◆ DATA EXTRACTS

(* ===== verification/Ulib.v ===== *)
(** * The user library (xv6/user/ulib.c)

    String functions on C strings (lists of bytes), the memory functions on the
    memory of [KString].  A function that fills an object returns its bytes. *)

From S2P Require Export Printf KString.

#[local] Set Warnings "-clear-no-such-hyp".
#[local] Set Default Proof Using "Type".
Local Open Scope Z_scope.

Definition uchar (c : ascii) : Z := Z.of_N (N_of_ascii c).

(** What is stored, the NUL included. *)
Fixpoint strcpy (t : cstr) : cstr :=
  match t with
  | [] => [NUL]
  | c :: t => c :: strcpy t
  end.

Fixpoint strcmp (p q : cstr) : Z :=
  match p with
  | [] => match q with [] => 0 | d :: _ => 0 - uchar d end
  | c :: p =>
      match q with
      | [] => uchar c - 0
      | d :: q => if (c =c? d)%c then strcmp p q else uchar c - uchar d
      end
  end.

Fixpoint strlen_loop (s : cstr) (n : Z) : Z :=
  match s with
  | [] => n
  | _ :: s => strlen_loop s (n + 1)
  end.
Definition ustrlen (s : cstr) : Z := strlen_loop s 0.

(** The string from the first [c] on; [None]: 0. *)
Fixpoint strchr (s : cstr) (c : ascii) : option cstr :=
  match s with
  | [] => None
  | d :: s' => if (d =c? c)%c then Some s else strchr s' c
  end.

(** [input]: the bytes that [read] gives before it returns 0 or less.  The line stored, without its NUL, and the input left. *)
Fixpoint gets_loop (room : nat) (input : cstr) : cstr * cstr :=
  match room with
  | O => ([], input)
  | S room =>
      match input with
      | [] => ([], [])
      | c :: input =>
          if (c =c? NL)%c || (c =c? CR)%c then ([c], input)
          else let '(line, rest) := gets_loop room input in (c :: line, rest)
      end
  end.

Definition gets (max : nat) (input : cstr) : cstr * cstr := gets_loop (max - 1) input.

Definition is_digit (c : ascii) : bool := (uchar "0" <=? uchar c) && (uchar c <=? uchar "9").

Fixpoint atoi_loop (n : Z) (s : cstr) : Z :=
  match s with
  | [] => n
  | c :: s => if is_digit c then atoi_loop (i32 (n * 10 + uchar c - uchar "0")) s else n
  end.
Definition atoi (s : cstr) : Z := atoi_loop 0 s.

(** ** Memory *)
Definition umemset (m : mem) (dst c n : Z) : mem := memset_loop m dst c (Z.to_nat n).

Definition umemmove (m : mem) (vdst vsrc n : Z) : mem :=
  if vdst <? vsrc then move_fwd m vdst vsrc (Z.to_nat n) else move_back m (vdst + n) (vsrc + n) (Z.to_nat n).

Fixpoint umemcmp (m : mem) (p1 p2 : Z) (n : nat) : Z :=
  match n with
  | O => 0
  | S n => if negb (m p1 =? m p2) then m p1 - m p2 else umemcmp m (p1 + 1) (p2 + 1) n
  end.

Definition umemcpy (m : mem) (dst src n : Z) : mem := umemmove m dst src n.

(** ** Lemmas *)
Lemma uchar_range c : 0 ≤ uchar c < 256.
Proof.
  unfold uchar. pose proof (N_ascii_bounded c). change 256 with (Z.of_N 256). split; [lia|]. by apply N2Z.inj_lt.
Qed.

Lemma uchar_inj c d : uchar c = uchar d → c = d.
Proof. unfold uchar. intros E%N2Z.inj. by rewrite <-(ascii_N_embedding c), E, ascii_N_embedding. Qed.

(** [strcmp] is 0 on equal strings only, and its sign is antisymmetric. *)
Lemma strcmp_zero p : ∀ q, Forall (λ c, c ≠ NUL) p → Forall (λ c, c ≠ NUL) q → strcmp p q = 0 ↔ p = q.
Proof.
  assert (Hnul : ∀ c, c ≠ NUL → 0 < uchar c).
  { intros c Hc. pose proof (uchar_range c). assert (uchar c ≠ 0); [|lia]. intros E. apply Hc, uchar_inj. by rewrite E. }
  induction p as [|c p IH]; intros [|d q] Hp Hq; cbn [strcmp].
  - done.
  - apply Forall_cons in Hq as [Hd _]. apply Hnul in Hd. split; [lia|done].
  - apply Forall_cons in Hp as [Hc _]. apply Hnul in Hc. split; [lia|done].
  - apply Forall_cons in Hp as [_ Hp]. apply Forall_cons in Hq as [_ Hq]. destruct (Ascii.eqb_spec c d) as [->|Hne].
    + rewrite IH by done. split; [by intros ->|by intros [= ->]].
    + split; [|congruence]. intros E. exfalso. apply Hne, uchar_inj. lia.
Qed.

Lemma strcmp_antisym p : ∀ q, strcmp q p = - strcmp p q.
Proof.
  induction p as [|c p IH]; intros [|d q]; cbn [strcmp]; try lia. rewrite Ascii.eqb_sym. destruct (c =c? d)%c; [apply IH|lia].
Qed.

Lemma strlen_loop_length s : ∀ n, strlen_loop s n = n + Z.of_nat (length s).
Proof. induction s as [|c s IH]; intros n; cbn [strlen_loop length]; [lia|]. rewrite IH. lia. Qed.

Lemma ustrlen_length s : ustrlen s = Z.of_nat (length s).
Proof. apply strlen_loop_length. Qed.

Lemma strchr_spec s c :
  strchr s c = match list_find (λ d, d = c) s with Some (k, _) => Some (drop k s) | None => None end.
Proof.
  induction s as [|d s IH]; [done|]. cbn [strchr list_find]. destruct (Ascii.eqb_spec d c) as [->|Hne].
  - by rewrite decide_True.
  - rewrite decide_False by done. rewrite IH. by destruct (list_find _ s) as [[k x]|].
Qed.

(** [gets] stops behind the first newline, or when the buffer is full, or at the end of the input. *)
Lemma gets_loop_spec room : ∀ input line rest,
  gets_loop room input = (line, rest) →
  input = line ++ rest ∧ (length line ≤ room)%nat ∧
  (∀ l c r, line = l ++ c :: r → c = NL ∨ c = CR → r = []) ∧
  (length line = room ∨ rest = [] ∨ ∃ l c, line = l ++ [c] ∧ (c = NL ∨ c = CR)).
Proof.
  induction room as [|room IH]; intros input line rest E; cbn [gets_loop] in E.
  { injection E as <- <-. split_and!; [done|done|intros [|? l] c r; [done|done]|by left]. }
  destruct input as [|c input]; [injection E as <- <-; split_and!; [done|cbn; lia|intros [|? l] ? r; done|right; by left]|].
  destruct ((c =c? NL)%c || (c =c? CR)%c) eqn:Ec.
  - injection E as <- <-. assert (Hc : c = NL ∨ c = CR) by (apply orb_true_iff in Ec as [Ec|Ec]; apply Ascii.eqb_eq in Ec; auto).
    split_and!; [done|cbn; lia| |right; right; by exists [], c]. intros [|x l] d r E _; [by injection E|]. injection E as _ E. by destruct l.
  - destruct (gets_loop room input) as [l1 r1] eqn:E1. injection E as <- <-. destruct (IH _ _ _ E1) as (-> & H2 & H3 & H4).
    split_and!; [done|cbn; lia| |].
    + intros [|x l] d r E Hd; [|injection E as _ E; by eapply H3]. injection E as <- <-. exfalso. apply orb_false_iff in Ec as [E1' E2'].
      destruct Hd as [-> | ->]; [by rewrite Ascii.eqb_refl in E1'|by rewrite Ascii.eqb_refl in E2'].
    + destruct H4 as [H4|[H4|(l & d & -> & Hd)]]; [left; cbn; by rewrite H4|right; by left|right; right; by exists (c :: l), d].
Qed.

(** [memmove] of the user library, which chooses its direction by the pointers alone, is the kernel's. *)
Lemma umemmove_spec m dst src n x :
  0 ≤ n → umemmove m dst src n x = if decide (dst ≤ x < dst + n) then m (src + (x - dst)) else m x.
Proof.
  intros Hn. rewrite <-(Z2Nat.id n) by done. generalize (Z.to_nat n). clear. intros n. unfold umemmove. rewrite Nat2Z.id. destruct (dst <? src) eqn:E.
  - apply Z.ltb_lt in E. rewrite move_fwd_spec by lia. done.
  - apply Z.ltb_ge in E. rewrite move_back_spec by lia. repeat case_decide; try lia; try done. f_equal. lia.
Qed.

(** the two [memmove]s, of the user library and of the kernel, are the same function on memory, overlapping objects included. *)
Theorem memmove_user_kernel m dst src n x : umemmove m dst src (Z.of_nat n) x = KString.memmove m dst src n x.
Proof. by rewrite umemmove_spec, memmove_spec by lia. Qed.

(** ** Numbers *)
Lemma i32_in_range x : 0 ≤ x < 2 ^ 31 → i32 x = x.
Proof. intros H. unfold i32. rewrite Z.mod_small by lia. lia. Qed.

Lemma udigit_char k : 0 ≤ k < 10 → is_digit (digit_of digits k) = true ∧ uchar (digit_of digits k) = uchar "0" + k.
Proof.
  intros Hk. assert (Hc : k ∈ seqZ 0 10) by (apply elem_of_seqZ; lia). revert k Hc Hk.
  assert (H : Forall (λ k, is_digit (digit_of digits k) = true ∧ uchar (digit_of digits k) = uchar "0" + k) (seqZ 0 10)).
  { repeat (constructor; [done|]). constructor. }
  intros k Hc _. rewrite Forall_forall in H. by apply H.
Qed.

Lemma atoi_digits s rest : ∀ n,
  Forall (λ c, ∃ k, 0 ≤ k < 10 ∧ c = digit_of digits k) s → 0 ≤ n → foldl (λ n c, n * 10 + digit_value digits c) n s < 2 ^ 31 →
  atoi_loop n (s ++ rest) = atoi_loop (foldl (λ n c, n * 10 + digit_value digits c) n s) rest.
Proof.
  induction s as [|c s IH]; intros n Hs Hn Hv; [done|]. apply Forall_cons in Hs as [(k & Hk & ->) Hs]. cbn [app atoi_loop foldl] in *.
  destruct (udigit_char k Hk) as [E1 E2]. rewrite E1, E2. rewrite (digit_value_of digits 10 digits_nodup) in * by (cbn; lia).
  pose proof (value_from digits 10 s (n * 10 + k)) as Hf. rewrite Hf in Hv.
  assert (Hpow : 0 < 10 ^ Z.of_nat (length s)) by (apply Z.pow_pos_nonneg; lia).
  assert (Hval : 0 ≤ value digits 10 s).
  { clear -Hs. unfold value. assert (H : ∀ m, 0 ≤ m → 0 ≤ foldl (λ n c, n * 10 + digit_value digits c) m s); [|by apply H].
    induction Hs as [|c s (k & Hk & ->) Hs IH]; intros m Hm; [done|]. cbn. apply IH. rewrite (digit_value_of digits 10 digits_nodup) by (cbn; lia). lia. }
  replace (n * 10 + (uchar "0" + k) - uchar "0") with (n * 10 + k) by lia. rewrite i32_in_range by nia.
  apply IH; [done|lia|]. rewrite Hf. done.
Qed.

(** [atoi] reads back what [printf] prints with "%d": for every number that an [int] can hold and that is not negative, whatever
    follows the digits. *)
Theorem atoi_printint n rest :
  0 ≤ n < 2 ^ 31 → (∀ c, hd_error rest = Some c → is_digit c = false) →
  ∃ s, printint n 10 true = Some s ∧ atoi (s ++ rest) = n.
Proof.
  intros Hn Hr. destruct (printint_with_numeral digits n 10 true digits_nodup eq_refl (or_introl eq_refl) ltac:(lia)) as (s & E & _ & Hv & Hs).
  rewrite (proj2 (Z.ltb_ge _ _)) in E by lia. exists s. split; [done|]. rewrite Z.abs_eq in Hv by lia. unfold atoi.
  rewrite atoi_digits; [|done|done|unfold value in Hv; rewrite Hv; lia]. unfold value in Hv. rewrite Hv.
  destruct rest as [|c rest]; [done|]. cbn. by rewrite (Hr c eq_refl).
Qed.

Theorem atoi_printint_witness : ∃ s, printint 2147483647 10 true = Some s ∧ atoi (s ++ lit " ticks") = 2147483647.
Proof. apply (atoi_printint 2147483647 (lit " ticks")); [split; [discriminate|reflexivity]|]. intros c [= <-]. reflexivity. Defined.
* * *
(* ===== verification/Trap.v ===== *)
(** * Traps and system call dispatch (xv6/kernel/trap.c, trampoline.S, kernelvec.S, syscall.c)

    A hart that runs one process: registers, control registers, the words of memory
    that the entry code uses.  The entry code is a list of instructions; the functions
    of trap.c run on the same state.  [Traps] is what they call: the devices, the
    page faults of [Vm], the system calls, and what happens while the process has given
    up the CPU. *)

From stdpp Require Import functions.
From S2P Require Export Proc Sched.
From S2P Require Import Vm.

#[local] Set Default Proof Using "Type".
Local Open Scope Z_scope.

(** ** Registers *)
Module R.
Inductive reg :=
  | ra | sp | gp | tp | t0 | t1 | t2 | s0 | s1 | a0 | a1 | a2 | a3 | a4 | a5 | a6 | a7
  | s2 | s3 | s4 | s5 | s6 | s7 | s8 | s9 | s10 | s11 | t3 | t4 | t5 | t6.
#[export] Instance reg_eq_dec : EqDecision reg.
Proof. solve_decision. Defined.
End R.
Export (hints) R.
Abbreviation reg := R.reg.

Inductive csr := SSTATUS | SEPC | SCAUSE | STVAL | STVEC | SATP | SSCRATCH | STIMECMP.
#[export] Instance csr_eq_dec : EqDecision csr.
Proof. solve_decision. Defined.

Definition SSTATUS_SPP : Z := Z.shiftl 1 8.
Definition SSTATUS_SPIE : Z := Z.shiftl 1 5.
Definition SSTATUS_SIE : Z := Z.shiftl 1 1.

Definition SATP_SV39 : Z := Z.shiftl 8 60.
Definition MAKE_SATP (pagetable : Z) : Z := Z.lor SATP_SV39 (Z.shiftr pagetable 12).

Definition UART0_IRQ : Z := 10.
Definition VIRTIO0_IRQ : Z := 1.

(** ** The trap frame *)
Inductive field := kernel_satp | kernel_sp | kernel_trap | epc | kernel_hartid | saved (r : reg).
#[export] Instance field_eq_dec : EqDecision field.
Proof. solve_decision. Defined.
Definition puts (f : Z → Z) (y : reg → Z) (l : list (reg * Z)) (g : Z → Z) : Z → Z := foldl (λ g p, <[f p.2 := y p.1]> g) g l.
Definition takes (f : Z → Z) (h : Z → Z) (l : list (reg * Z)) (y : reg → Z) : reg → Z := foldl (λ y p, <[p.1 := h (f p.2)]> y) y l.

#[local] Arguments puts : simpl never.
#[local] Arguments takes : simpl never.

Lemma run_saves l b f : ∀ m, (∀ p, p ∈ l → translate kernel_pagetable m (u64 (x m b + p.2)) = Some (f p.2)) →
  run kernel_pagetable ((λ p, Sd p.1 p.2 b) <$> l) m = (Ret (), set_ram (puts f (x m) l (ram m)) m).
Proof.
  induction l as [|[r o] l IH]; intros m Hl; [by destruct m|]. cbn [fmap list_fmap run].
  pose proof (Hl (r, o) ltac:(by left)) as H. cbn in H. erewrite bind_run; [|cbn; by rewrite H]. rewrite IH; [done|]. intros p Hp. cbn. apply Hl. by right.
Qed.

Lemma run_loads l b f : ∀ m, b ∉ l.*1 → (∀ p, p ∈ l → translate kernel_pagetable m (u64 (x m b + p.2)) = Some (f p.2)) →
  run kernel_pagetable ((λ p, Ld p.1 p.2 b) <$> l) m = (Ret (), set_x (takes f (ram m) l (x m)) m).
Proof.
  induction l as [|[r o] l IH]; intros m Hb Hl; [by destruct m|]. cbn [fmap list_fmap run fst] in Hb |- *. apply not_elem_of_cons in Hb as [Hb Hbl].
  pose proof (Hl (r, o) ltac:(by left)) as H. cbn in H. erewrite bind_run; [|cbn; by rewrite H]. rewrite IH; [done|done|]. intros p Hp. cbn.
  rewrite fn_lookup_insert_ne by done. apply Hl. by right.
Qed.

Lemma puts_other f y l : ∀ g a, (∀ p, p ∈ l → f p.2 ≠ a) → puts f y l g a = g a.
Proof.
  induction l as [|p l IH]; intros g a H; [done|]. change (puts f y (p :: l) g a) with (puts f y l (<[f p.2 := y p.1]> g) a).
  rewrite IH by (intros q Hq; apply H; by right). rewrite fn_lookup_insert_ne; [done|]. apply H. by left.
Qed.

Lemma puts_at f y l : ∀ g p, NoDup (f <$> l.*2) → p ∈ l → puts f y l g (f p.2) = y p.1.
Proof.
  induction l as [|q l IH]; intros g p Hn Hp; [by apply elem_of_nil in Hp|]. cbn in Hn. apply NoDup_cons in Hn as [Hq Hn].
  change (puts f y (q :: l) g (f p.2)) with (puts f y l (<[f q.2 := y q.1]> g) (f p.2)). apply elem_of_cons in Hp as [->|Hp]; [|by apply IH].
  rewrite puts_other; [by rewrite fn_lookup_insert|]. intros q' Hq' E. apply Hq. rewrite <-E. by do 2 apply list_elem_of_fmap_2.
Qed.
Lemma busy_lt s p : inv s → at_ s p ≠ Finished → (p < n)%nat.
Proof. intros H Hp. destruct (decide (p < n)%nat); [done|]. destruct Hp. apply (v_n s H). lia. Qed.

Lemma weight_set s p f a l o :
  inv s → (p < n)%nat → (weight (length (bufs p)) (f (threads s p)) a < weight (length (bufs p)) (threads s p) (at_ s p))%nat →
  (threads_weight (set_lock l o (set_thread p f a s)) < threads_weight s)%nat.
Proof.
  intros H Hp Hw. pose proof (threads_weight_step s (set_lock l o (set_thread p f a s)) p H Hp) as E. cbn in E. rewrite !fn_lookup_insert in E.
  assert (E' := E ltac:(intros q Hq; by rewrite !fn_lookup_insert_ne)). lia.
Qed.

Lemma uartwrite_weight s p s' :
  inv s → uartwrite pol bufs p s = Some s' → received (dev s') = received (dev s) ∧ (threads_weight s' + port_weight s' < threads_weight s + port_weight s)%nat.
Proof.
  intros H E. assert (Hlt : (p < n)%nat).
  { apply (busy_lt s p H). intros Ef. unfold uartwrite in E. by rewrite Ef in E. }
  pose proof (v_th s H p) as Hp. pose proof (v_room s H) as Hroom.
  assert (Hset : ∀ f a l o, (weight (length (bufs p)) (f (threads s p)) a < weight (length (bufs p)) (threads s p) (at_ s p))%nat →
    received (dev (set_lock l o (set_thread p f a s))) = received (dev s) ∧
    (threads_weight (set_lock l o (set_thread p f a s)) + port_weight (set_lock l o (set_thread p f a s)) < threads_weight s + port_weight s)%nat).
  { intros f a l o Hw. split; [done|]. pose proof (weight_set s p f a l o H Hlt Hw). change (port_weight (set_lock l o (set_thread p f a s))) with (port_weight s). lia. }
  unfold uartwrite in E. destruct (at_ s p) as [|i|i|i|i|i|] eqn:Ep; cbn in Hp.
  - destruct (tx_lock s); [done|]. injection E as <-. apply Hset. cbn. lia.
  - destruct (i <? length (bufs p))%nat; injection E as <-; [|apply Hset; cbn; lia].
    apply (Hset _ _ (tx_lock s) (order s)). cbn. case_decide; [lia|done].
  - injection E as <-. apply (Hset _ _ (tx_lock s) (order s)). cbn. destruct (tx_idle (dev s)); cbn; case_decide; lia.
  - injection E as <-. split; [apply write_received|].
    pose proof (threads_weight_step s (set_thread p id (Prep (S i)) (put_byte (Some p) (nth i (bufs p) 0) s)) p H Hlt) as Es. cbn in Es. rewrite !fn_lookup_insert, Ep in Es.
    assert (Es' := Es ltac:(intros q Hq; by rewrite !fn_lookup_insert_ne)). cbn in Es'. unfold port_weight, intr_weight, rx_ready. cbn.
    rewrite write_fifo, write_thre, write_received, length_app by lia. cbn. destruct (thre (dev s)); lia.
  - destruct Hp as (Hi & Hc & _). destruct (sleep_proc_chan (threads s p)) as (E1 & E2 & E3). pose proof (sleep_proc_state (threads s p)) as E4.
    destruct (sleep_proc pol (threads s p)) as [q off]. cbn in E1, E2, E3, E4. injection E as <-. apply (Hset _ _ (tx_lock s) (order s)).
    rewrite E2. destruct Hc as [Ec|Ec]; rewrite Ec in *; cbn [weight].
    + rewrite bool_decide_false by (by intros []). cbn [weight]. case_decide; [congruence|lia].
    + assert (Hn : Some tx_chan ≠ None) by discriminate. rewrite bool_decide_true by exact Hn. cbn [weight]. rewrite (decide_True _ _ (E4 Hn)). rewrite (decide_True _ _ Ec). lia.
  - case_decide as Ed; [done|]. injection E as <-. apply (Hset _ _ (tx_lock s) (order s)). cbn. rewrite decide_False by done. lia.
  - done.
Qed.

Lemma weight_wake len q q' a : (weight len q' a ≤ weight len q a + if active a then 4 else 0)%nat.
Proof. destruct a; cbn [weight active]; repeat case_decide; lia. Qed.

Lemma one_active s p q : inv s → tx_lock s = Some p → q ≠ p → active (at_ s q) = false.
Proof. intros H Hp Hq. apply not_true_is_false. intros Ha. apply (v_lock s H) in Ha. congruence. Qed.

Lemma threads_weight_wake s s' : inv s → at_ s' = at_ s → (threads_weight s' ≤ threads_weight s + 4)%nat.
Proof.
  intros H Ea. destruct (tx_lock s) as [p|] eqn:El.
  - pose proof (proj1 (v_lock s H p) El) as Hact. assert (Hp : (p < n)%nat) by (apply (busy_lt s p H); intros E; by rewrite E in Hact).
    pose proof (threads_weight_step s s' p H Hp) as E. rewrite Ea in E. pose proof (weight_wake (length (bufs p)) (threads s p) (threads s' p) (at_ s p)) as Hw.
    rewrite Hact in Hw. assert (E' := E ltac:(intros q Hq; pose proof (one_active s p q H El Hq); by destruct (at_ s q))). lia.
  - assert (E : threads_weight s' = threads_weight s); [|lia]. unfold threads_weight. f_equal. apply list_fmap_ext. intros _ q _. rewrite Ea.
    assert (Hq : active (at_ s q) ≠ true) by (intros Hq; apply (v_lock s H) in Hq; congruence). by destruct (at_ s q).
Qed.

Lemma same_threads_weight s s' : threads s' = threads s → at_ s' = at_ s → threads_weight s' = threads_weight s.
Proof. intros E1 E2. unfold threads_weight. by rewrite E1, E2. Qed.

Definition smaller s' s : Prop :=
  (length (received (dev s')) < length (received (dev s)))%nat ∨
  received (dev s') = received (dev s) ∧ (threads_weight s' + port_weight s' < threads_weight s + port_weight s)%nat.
...
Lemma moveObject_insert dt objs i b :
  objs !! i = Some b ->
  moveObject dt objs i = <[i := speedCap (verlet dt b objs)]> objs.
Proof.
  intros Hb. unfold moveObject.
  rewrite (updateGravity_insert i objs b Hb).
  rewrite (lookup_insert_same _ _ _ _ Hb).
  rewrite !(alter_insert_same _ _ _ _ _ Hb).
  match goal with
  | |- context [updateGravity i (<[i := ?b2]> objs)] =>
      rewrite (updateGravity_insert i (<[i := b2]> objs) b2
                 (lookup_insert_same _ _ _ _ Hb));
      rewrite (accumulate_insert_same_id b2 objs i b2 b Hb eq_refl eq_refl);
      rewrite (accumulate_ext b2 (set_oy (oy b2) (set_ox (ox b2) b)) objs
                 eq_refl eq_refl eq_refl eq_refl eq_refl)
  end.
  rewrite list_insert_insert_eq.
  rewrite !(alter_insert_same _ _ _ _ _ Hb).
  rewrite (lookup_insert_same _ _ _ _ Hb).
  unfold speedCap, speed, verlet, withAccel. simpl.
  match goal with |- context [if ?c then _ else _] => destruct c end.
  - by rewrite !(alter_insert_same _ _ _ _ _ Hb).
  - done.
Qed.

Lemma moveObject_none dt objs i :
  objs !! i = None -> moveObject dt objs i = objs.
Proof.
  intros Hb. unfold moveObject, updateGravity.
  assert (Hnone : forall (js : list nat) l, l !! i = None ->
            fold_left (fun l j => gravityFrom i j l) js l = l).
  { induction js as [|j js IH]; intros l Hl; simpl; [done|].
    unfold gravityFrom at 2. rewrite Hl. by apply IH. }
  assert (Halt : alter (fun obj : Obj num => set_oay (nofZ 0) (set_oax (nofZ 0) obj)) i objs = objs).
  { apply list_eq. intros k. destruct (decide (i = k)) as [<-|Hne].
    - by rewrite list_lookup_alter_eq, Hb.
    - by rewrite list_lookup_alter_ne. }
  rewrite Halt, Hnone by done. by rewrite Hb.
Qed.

◆ ABOUT THIS EXERCISE
Starting with the line above that holds "assert (Hval : 0 ≤ value digits 10 s)." and stopping with the line that holds "[|by apply H].", reproduce each line exactly, omitting all other lines.

◆ COMPLETED TASK
  assert (Hval : 0 ≤ value digits 10 s).
  { clear -Hs. unfold value. assert (H : ∀ m, 0 ≤ m → 0 ≤ foldl (λ n c, n * 10 + digit_value digits c) m s); [|by apply H].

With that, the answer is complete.